Saved data entries
⁂

Lemma batch_step_inv i batch w : inv w -> wr_at w = AtBatch batch ->
  exists w', batch_step cfg i batch w = Ret w' /\ progress w w'.
Proof.
  intros I Hat. assert (Hp : pending w = batch) by (unfold pending; by rewrite Hat).
  assert (Haw : awake notifies w) by (pose proof (wi_point _ _ _ _ _ I) as P; unfold point_ok in P; by rewrite Hat in P).
  assert (Hdone : forall ok w1 w', wrote (queued_frames batch) ok w w1 -> wr_at w' = AtExit \/ wr_at w' = AtAnswer /\ flushed w' ->
    (wr_rx w', wr_queue w', wr_permit w', wr_durable w') = (wr_rx w1, wr_queue w1, wr_permit w1, wr_durable w1) ->
    wr_log w' = wr_log w1 -> wr_failed w' = wr_failed w1 -> wr_conn w' = wr_conn w1 -> progress w w').
  { intros ok w1 w' W Hw' Heq Hl Hf Hc. injection Heq as Hrx Hq Hpm Hd.
    pose proof (wrote_control _ _ _ _ W) as C. injection C as Crx ? Cq Cp ? Cd ? _.
    assert (Hpe : pending (goto AtExit w1) = [] /\ pending w' = [])
      by (unfold pending; by destruct Hw' as [->|[-> _]]).
    destruct Hpe as [Hpe Hpe']. split.
    - apply (inv_moved w (goto AtExit w1)); try done.
      + rewrite <- Hp in W. by apply (history_batch entered pushed w w1 ok (wi_history _ _ _ _ _ I) W).
      + unfold point_ok. destruct Hw' as [->|[-> Hfl]]; [done|]. split; [|by left].
        apply (awake_mono w); congruence.
    - unfold work, backlog_of. rewrite Hrx, Hq, Hpm, Crx, Cq, Cp, Hat. destruct Hw' as [->|[-> _]]; simpl; lia. }
  unfold batch_step. destruct (drain_write_spec (in_io i) 0 batch false w) as [W1 _].
  destruct (drain_write _ _ _ _ _) as [[ok b] w1]. cbn [fst snd do_ok do_wrote] in *.
  destruct ok; cbn [negb]; [|eexists; split; [done|]; eapply (Hdone false w1); [done|by left|done..]].
  destruct (flush_spec (in_io i (length batch)) w1) as [W2 Hfl].
  pose proof (wrote_trans _ _ _ _ _ _ W1 W2) as W. rewrite app_nil_r in W. clear W1 W2.
  destruct (flush _ w1) as [ok w2]. cbn [fst snd] in *.
  destruct ok; cbn [negb]; [|eexists; split; [done|]; eapply (Hdone false w2); [done|by left|done..]].
  destruct b; [|eexists; split; [done|]; eapply (Hdone true w2); [done|right; split; [done|by apply Hfl]|done..]].
  destruct (arm_read_deadline_spec (in_now i) (mark_written (in_now i) w2)) as (w3 & -> & W3 & Hc3 & _).
  { pose proof (wrote_control _ _ _ _ W) as C. injection C as ? ? ? ? ? Cd ? ?. cbn. rewrite Cd. apply I. }
  rewrite ret_bind. eexists. split; [done|].
  pose proof (wrote_control _ _ _ _ W3) as C. injection C as Crx ? Cq Cp ? Cd ? _.
  destruct (wrote_log _ _ _ _ W3) as (fs & Hfs & Hl & _). apply prefix_nil_inv in Hfs as ->. rewrite app_nil_r in Hl.
  eapply (Hdone true w2); [done| | |done| |done].
  - right. split; [done|]. unfold flushed. cbn. rewrite Hc3. by apply Hfl.
  - cbn. by rewrite Crx, Cq, Cp, Cd.
  - cbn. pose proof (wrote_failed _ _ _ _ W3) as E. by rewrite orb_false_r in E.
Qed.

⁂

The required output is the exact run of lines from the beginning of the records to the line with "by (unfold pending; by destruct", that line included.

### Output of the task
Lemma batch_step_inv i batch w : inv w -> wr_at w = AtBatch batch ->
  exists w', batch_step cfg i batch w = Ret w' /\ progress w w'.
Proof.
  intros I Hat. assert (Hp : pending w = batch) by (unfold pending; by rewrite Hat).
  assert (Haw : awake notifies w) by (pose proof (wi_point _ _ _ _ _ I) as P; unfold point_ok in P; by rewrite Hat in P).
  assert (Hdone : forall ok w1 w', wrote (queued_frames batch) ok w w1 -> wr_at w' = AtExit \/ wr_at w' = AtAnswer /\ flushed w' ->
    (wr_rx w', wr_queue w', wr_permit w', wr_durable w') = (wr_rx w1, wr_queue w1, wr_permit w1, wr_durable w1) ->
    wr_log w' = wr_log w1 -> wr_failed w' = wr_failed w1 -> wr_conn w' = wr_conn w1 -> progress w w').
  { intros ok w1 w' W Hw' Heq Hl Hf Hc. injection Heq as Hrx Hq Hpm Hd.
    pose proof (wrote_control _ _ _ _ W) as C. injection C as Crx ? Cq Cp ? Cd ? _.
    assert (Hpe : pending (goto AtExit w1) = [] /\ pending w' = [])
      by (unfold pending; by destruct Hw' as [->|[-> _]]).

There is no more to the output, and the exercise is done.